Sunday, March 30, 2008

The contadictions of Kumbaya

First of all, a milestone to note. This is my 100th post! OK, back to the blogging.

Meghan Daum, one of my favorite dead-tree-media columnists and easily the best reason to read the LA Times on Saturdays, has a great column about the word "kumbaya." I have such positive associations with that word. Pine trees, campfires, toasting marshmallows. But alas! Now it is being used to paint people as a little too touchy-feely. So it has kept its old meaning, but also morphed into something strangely other:

"The term allows its users to have their coolness cake and eat it too. To invoke "Kumbaya" is to display one's countercultural credentials while simultaneously letting it be known how stupid and irrelevant those credentials are in today's world. Like those loathsome shibboleths "think outside the box" and "let's take a blue sky approach," which combine self-help jargon with corporate doublespeak, "Kumbaya" manages to be completely earnest and completely disingenuous at the same time."
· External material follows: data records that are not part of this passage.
(** X6.  However the batch of one call ends, delivered with or without
    errors or rejected, the request in flight is forgotten: the next
    call of [fetchAllPatches] issues a new batch request, and so does
    [initStoreIfNeeded] when the collection was and, the batch having
    failed, still is [undefined]. *)
Theorem fetchAllPatches_issues_again_after_any_outcome :
  forall (w : World) (now_ms : Z) (rid : RID) (a : NodeConnection.Adapter)
         (later : list (Z * option RID * Outcome NodeConnection.Adapter))
         (r : Outcome Responses) (now_ms' : Z) (rid' : RID) (a' : NodeConnection.Adapter),
    consistent w -> inProgressRequest (store w) = None -> rid <> "" -> rid' <> "" ->
    let w1 := run w (Invoke now_ms (Some rid) (Return a)
                       :: map invocation later ++ [Settle (length (requests w)) r]) in
    inProgressRequest (store w1) = None /\
    requests (invoke now_ms' (Some rid') (Return a') w1)
    = requests w ++ [mkRequest rid (Some r); mkRequest rid' None] /\
    (patches (store w) = None -> issuerOutcome r <> Return true ->
     snd (initStoreIfNeeded now_ms' (Some rid') (Return a') w1)
     = invoke now_ms' (Some rid') (Return a') w1).
Proof.
  intros w now_ms rid a later r now_ms' rid' a' Hw Hidle Hrid Hrid' w1. subst w1.
  assert (Hfin : Forall finished (calls w))
    by (unfold consistent in Hw; rewrite Hidle in Hw; tauto).
  rewrite (round w now_ms rid a later r Hidle Hfin Hrid).
  split; [apply afterRound_idle|]. split.
  - rewrite invoke_issues; [|apply afterRound_idle|exact Hrid'].
    cbn [requests]. now rewrite <- app_assoc.
  - intros Hnone Hfail. unfold initStoreIfNeeded. cbn [store].
    destruct (afterRound_failed now_ms r (store w) Hfail) as [Hp _].
    now rewrite Hp, Hnone.
Qed.

Lemma fetchAllPatches_issues_again_witness :
  let w1 := run (start empty)
              [Invoke 1000 (Some Sample.rid) (Return Sample.adapter);
               Settle 0 (Throw "ECONNRESET")] in
  requests (invoke 2000 (Some Sample.rid) (Return Sample.adapter) w1)
  = [mkRequest Sample.rid (Some (Throw "ECONNRESET")); mkRequest Sample.rid None].
Proof.
  destruct (fetchAllPatches_issues_again_after_any_outcome (start empty) 1000 Sample.rid
              Sample.adapter [] (Throw "ECONNRESET") 2000 Sample.rid Sample.adapter
              (consistent_start empty eq_refl) eq_refl
              ltac:(discriminate) ltac:(discriminate))
    as (_ & Hreq & _).
  exact Hreq.
Defined.
Lemma StronglySorted_lt_NoDup (l : list nat) : StronglySorted lt l -> NoDup l.
Proof.
  induction 1 as [|x l Hs IH Hx]; constructor; [|done]. intros Hin.
  rewrite Forall_forall in Hx. specialize (Hx x Hin). lia.
Qed.

(** A list beside its image. *)
Lemma Forall2_fmap_self {A B} (P : A -> B -> Prop) (f : A -> B) l : (forall x, P x (f x)) -> Forall2 P l (f <$> l).
Proof. intros H. induction l; by constructor. Qed.

(** The elements an [omap] keeps, with what it answers for each, and those it drops. *)
Lemma omap_split {A B} (f : A -> option B) (l : list A) : exists kept lost,
  kept ++ lost ≡ₚ l /\ Forall2 (fun x y => f x = Some y) kept (omap f l) /\ Forall (fun x => f x = None) lost.
Proof.
  induction l as [|x l (kept & lost & Hp & Hk & Hl)]; [exists [], []; by split_and!|].
  destruct (f x) as [y|] eqn:E; [exists (x :: kept), lost|exists kept, (x :: lost)]; cbn [omap list_omap]; rewrite E.
  - split_and!; [cbn; by rewrite Hp|by constructor|done].
  - split_and!; [by rewrite <- Permutation_middle, Hp|done|by constructor].
Qed.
It is a strange symbol of how fast language is evolving and how different parts of our culture reference each other. Everyone understands what "kumbaya" means, even people who didn't have post-60's campfire experiences. And I don't think the cooption is actually working all that well. It doesn't matter how many times I hear it used as a term of condescension. I don't care if it refers to how airheaded hippies were. I can still reach back and associate it with my own experiences. Which is a solid defense against being emotionally manipulated.